Directions for this task: Once the line containing "(** The text" is found in the entries below, reproduce it and every line after it, stopping at and including the line containing "region names; the"; reproduce nothing else, and keep each line exact.

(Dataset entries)
(** The body of the loop of [SHA1_Update]. *)
Definition sha1_byte (c : SHA_CTX) (b : Z) : SHA_CTX :=
  let W := alter (fun x => Z.lor (u32 (Z.shiftl x 8)) b) (lenW c / 4)%nat (W c) in
  let lenW := S (lenW c) in
  let sizeLo := u32 (sizeLo c + 8) in
  let sizeHi := u32 (sizeHi c + (if sizeLo <? 8 then 1 else 0)) in
  if decide (lenW mod 64 = 0)%nat then let '(H, W) := shaHashBlock (H c) W in Sha H W 0 sizeHi sizeLo
  else Sha (H c) W lenW sizeHi sizeLo.
Definition SHA1_Update (c : SHA_CTX) (data : list Z) : SHA_CTX := foldl sha1_byte c data.

(** Bytes from the front of a word, which is shifted. *)
Fixpoint sha1_out (n : nat) (h : Z) : list Z :=
  match n with O => [] | S n' => Z.shiftr h 24 mod 256 :: sha1_out n' (u32 (Z.shiftl h 8)) end.

(** Zeros until 56 bytes are in [W]: at most 63. *)
Fixpoint sha1_zeros (fuel : nat) (c : SHA_CTX) : SHA_CTX :=
  match fuel with
  | O => c
  | S fuel' => if decide (lenW c = 56%nat) then c else sha1_zeros fuel' (SHA1_Update c [0])
  end.

(** The digest, and the context, which is a new one. *)
Definition SHA1_Final (c : SHA_CTX) : list Z * SHA_CTX :=
  let be x := Z.land (Z.shiftr x 24) 255 :: Z.land (Z.shiftr x 16) 255 :: Z.land (Z.shiftr x 8) 255 :: [Z.land x 255] in
  let padlen := (be (sizeHi c) ++ be (sizeLo c))%list in
  let c := SHA1_Update (sha1_zeros 64 (SHA1_Update c [0x80])) padlen in
  let '(h0, h1, h2, h3, h4) := H c in
  ((sha1_out 4 h0 ++ sha1_out 4 h1 ++ sha1_out 4 h2 ++ sha1_out 4 h3 ++ sha1_out 4 h4)%list, SHA1_Init).

(** The reference: the padded text, block by block, each from its own sixteen words. *)
Definition sha1_compress (H : state5) (block : list Z) : state5 :=
  (shaHashBlock H (words be_value 4 16 block ++ replicate 64 0)).1.
Definition sha1_reference (msg : list Z) : list Z :=
  let '(h0, h1, h2, h3, h4) :=
    (absorb sha1_compress 64 sha1_start (msg ++ padding 64 8 (be_bytes 8 (8 * Z.of_nat (length msg))) (length msg))).1 in
  (be_bytes 4 h0 ++ be_bytes 4 h1 ++ be_bytes 4 h2 ++ be_bytes 4 h3 ++ be_bytes 4 h4)%list.

Example sha1_vectors :
  hex_of (SHA1_Final (SHA1_Update SHA1_Init (text_bytes "abc"))).1 = "a9993e364706816aba3e25717850c26c9cd0d89d"%string /\
  hex_of (sha1_reference (text_bytes "abcdbcdecdefdefgefghfghighijhijkijkljklmklmnlmnomnopnopq")) = "84983e441c3bd26ebaae4aa1f95129e5e54670f1"%string.
Proof. by vm_compute. Qed.

(** ** The words of a block *)
Definition slice (r : list Z) (i : nat) : list Z := take 4 (drop (4 * i) r).

Lemma slice_snoc r b i : slice (r ++ [b]) i = if decide (i = length r / 4)%nat then (slice r i ++ [b])%list else slice r i.
Proof.
  unfold slice. pose proof (Nat.div_mod_eq (length r) 4). pose proof (Nat.mod_upper_bound (length r) 4 ltac:(lia)).
  destruct (decide _) as [->|].
  - rewrite drop_app_le by lia. rewrite !take_ge; [done| |]; rewrite ?length_app, ?length_drop; cbn [length]; lia.
  - destruct (decide (i < length r / 4)%nat); [rewrite drop_app_le, take_app_le by (rewrite ?length_drop; lia); done|].
    by rewrite !drop_ge by (rewrite ?length_app; cbn [length]; lia).
Qed.
Lemma sha1_slice_length r i : (length r < 64)%nat -> i = (length r / 4)%nat -> length (slice r i) = (length r mod 4)%nat.
Proof. intros H ->. unfold slice. rewrite length_take, length_drop. pose proof (Nat.div_mod_eq (length r) 4). pose proof (Nat.mod_upper_bound (length r) 4 ltac:(lia)). lia. Qed.

Lemma be_value_snoc s b : be_value (s ++ [b]) = 256 * be_value s + b.
Proof. unfold be_value. rewrite rev_app_distr. cbn [rev app le_value]. lia. Qed.


Definition word (x : Z) : Prop := 0 <= x < 2^32.
(** The words of [W] hold the bytes that wait, behind what is left of an earlier block. *)
Record holds (W : list Z) (r : list Z) : Prop := {
  holds_length : length W = 80%nat;
  holds_words : Forall word W;
  holds_slice i : (i < 16)%nat -> sha1_word W i mod 256 ^ Z.of_nat (length (slice r i)) = be_value (slice r i) }.

Lemma word_shift x b : word x -> 0 <= b < 256 -> word (Z.lor (u32 (Z.shiftl x 8)) b).
Proof.
  unfold word, u32. intros Hx Hb. rewrite Z.shiftl_mul_pow2 by lia. change (2^32) with (2^24 * 2^8). rewrite Z.mul_mod_distr_r by lia.
  rewrite lor_add by lia. pose proof (Z.mod_pos_bound x (2^24) ltac:(lia)). lia.
Qed.
(** One more byte at the end of a word. *)
Lemma shift_value x b k : (k < 4)%nat -> 0 <= b < 256 ->
  Z.lor (u32 (Z.shiftl x 8)) b mod 256 ^ Z.of_nat (S k) = 256 * (x mod 256 ^ Z.of_nat k) + b.
Proof.
  intros Hk Hb. unfold u32. rewrite Z.shiftl_mul_pow2 by lia. change (2^32) with (2^24 * 2^8). rewrite Z.mul_mod_distr_r, lor_add by lia.
  change (2^8) with 256. rewrite Nat2Z.inj_succ, Z.pow_succ_r by lia.
  assert (x mod 2^24 mod 256 ^ Z.of_nat k = x mod 256 ^ Z.of_nat k) as E.
  { symmetry. apply Znumtheory.Zmod_div_mod; [lia|lia|]. exists (256 ^ (3 - Z.of_nat k)). rewrite <-Z.pow_add_r by lia.
    replace (3 - Z.of_nat k + Z.of_nat k) with 3 by lia. done. }
  rewrite <-E. set (y := x mod 2^24). rewrite Z.rem_mul_r by lia. rewrite Z.div_add_l, Z.div_small by lia.
  rewrite Z.add_0_r, (Z.add_comm (y * 256)), Z.mod_add, (Z.mod_small b) by lia. lia.
Qed.

Lemma holds_byte W r b : holds W r -> (length r < 64)%nat -> 0 <= b < 256 ->
  holds (alter (fun x => Z.lor (u32 (Z.shiftl x 8)) b) (length r / 4)%nat W) (r ++ [b]).
Proof.
  intros [Hl Hw Hs] Hr Hb. pose proof (Nat.div_lt_upper_bound (length r) 4 16 ltac:(lia) ltac:(lia)) as Hi.
  destruct (lookup_lt_is_Some_2 W (length r / 4)%nat ltac:(lia)) as [x Hx].
  assert (word x) as Hxw by (by eapply Forall_lookup_1). constructor; [by rewrite length_alter| |].
  - apply Forall_alter; [done|]. intros y Hy _. rewrite Hx in Hy. simplify_eq. by apply word_shift.
  - intros i Hi16. unfold sha1_word. rewrite slice_snoc, nth_lookup. specialize (Hs i Hi16). unfold sha1_word in Hs. rewrite nth_lookup in Hs.
    destruct (decide _) as [->|Hne]; [|by rewrite list_lookup_alter_ne by done].
    rewrite list_lookup_alter, Hx, decide_True by done. rewrite Hx in Hs. cbn [fmap option_fmap option_map from_option default id] in *. unfold id in *.
    pose proof (sha1_slice_length r _ Hr eq_refl) as Hk. pose proof (Nat.mod_upper_bound (length r) 4 ltac:(lia)).
    rewrite length_app, be_value_snoc, <-Hs. cbn [length]. rewrite Nat.add_1_r. apply shift_value; [lia|done].
Qed.
(** * rx-nostr: the relay pool and subscription multiplexer of [RxNostrImpl]

    A shallow embedding of [src/index.ts].  The class [RxNostrImpl] becomes a
    record of its fields together with the objects it shares by reference (the
    [Set]s of active subscription ids and the [WebsocketSubject]s), held in
    two stores and addressed by index.  Methods become state-passing
    functions; a method that can throw returns a [Completion]. *)

From stdpp Require Import base list strings.
From Stdlib Require Import DecimalString.
From Stdlib Require DecimalNat.

Set Default Proof Using "Type".

(** ** Wire types ([Nostr] namespace) *)

Module Nostr.

Record Event := {
  id : string;
  sig : string;
  kind : nat;
  tags : list (list string);
  pubkey : string;
  content : string;
  created_at : nat;
}.

Record Filter := {
  ids : option (list string);
  kinds : option (list nat);
  authors : option (list string);
  since : option nat;
  until : option nat;
  limit : option nat;
  tagFilters : list (string * list string);
}.

(** [OutgoingMessage.REQ], the tuple [["REQ", subId, ...filters]] *)
Record REQ := { req_subId : string; req_filters : list Filter }.

(** [OutgoingMessage.Any] *)
Inductive OutgoingMessage :=
| OfREQ (req : REQ)
| CLOSE (subId : string)
| EVENT (event : Event)
| AUTH (event : Event).

(** [IncomingMessage.Any], with [NOTICE] *)
Inductive IncomingMessage :=
| InEVENT (subId : string) (event : Event)
| InEOSE (subId : string)
| InOK (eventId : string) (accepted : bool) (message : option string)
| InAUTH (challengeMessage : string)
| InNOTICE (message : string).

End Nostr.
Import Nostr.

(** Modelled from the spec: the type [ConnectionState] of [packet.js], which
    is not under src/.  The spec lists seven states; its [initialized] is the
    state the source spells ["not-started"] in [getRelayState]. *)
Inductive ConnectionState :=
| not_started | starting | ongoing | reconnecting | error | terminated | rejected.

#[global] Instance ConnectionState_eq_dec : EqDecision ConnectionState.
Proof. solve_decision. Defined.
Definition unsigned_decimal (l : list ascii) : option Q :=
  let '(int_part, int_count, after_int) := digits 10 l 0%Z 0%nat in
  let '(mantissa, frac_count, dot_seen, after_frac) :=
    match after_int with
    | "."%char :: r =>
        let '(m, k, r') := digits 10 r int_part 0%nat in (m, k, true, r')
    | _ => (int_part, 0%nat, false, after_int)
    end in
  match (int_count + frac_count)%nat with
  | O => None
  | S _ =>
      match exponent_part after_frac with
      | Some e => Some (scale10 (inject_Z mantissa) (e - Z.of_nat frac_count))
      | None => None
      end
  end.

Definition signed_decimal (l : list ascii) : number :=
  let '(negative, body) :=
    match l with
    | "-"%char :: r => (true, r)
    | "+"%char :: r => (false, r)
    | _ => (false, l)
    end in
  if String.eqb (string_of_list_ascii body) "Infinity" then inf_of (negb negative)
  else match unsigned_decimal body with
       | Some q => fin (if negative then - q else q)
       | None => NaN
       end.

Definition StringToNumber (s : string) : number :=
  match trim (list_ascii_of_string s) with
  | [] => Fin 0
  | "0"%char :: x :: rest =>
      if (Ascii.eqb x "x" || Ascii.eqb x "X")%bool then radix_integer 16 rest
      else if (Ascii.eqb x "o" || Ascii.eqb x "O")%bool then radix_integer 8 rest
      else if (Ascii.eqb x "b" || Ascii.eqb x "B")%bool then radix_integer 2 rest
      else signed_decimal ("0"%char :: x :: rest)
  | l => signed_decimal l
  end.

(** An array converts through its text: the empty array is the empty
    string, a one-element array the text of its element, and a longer one
    contains a comma, which no numeric literal does. *)
Fixpoint ToNumber (v : value) : number :=
  match v with
  | VUndefined => NaN
  | VNull => Fin 0
  | VBool b => if b then Fin 1 else Fin 0
  | VNum n => n
  | VStr s => StringToNumber s
  | VObj _ => NaN
  | VArr [] => Fin 0
  | VArr [x] =>
      match x with
      | VUndefined | VNull => Fin 0
      | VBool _ => NaN
      | _ => ToNumber x
      end
  | VArr _ => NaN
  end.

(** The text of [Math.round(n)] inside a template literal (an integer
    below 1e21 prints as its decimal digits). *)
Definition rounded_text (n : number) : string :=
  match n with
  | Fin q => integer_text (Qfloor (q + (1 # 2)))
  | PosInf => "Infinity"
  | NegInf => "-Infinity"
  | NaN => "NaN"
  end.

(** ** The service's tables *)

(** [table[key]] on an object literal with the listed own properties;
    [None] is [undefined].  The keys are building types, roof materials and
    region names; the names every object inherits ([constructor],
    [toString], ...) are none of these and are not looked up. *)
Fixpoint entry {A : Type} (key : string) (table : list (string * A)) : option A :=
  match table with
  | [] => None
  | (k, a) :: rest => if String.eqb key k then Some a else entry key rest
  end.

(** [table[key] || fallback] for a table of numbers. *)
Definition entry_or (key : string) (table : list (string * number))
  (fallback : number) : number :=
  match entry key table with
  | Some n => if truthy_number n then n else fallback
  | None => fallback
  end.

(** Regional water costs (INR per 1000L) *)
Definition waterCosts : list (string * number) :=
  [("north", num 25); ("south", num 30); ("east", num 20);
   ("west", num 35); ("central", num 28)].

Record Coefficients : Type := { users : number; daily_usage : number }.

(** Building type coefficients (litres per person per day) *)
Definition buildingCoefficients : list (string * Coefficients) :=
  [("residential", {| users := num 4; daily_usage := num 150 |});
   ("commercial", {| users := num 25; daily_usage := num 50 |});
   ("industrial", {| users := num 100; daily_usage := num 200 |});
   ("institutional", {| users := num 50; daily_usage := num 80 |})].

(** Storage recommendations (share of the annual potential) *)
Definition storageRecommendations : list (string * number) :=
  [("residential", dec 15 100); ("commercial", dec 12 100);
   ("industrial", dec 10 100); ("institutional", dec 18 100)].

(** ** Helper methods *)

Definition _determineRegion (lat lng : number) : string :=
  if (lat >? num 28)%js then "north"
  else if (lat <? num 15)%js then "south"
  else if (lng <? num 77)%js then "west"
  else if (lng >? num 85)%js then "east"
  else "central".

Definition _getGrade (score : number) : string :=
  if (score >=? num 90)%js then "A+"
  else if (score >=? num 80)%js then "A"
  else if (score >=? num 70)%js then "B+"
  else if (score >=? num 60)%js then "B"
  else if (score >=? num 50)%js then "C+"
  else "C".

Definition _getRecommendationLevel (score : number) : string :=
  if (score >=? num 80)%js then "Highly Recommended"
  else if (score >=? num 60)%js then "Recommended"
  else if (score >=? num 40)%js then "Consider with Modifications"
  else "Not Recommended".

(** [array.push(x)] *)
Definition push {A : Type} (array : list A) (x : A) : list A :=
  (array ++ [x])%list.

(** An entry of the financing list; a field an entry does not have is
    [None]. *)
Record FinancingOption : Type := {
  fo_type : string;
  feasible : bool;
  duration : option string;
  coverage : option string;
  interest_rate : option string
}.

(** An optional number ([None] for [null] and [undefined]) used as a
    condition: the number when it is truthy. *)
Definition given (field : option number) : option number :=
  match field with
  | Some n => if truthy_number n then Some n else None
  | None => None
  end.

Definition _getFinancingOptions (totalCost : number) (monthlyIncome : option number)
  : list FinancingOption :=
  let options := [] in
  let options :=
    if (totalCost <? num 20000)%js
    then push options {| fo_type := "self_funded"; feasible := true;
                         duration := None; coverage := None; interest_rate := None |}
    else options in
  let options :=
    match given monthlyIncome with
    | Some income =>
        if (income >? totalCost / num 24)%js
        then push options {| fo_type := "monthly_installments"; feasible := true;
                             duration := Some "24 months"; coverage := None;
                             interest_rate := None |}
        else options
    | None => options
    end in
  let options :=
    push options {| fo_type := "government_subsidy"; feasible := true;
                    duration := None; coverage := Some "30-50%";
                    interest_rate := None |} in
  push options {| fo_type := "bank_loan"; feasible := (totalCost >? num 50000)%js;
                  duration := None; coverage := None;
                  interest_rate := Some "8-12%" |}.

Solution for this task:
(** The text of [Math.round(n)] inside a template literal (an integer
    below 1e21 prints as its decimal digits). *)
Definition rounded_text (n : number) : string :=
  match n with
  | Fin q => integer_text (Qfloor (q + (1 # 2)))
  | PosInf => "Infinity"
  | NegInf => "-Infinity"
  | NaN => "NaN"
  end.

(** ** The service's tables *)

(** [table[key]] on an object literal with the listed own properties;
    [None] is [undefined].  The keys are building types, roof materials and
    region names; the names every object inherits ([constructor],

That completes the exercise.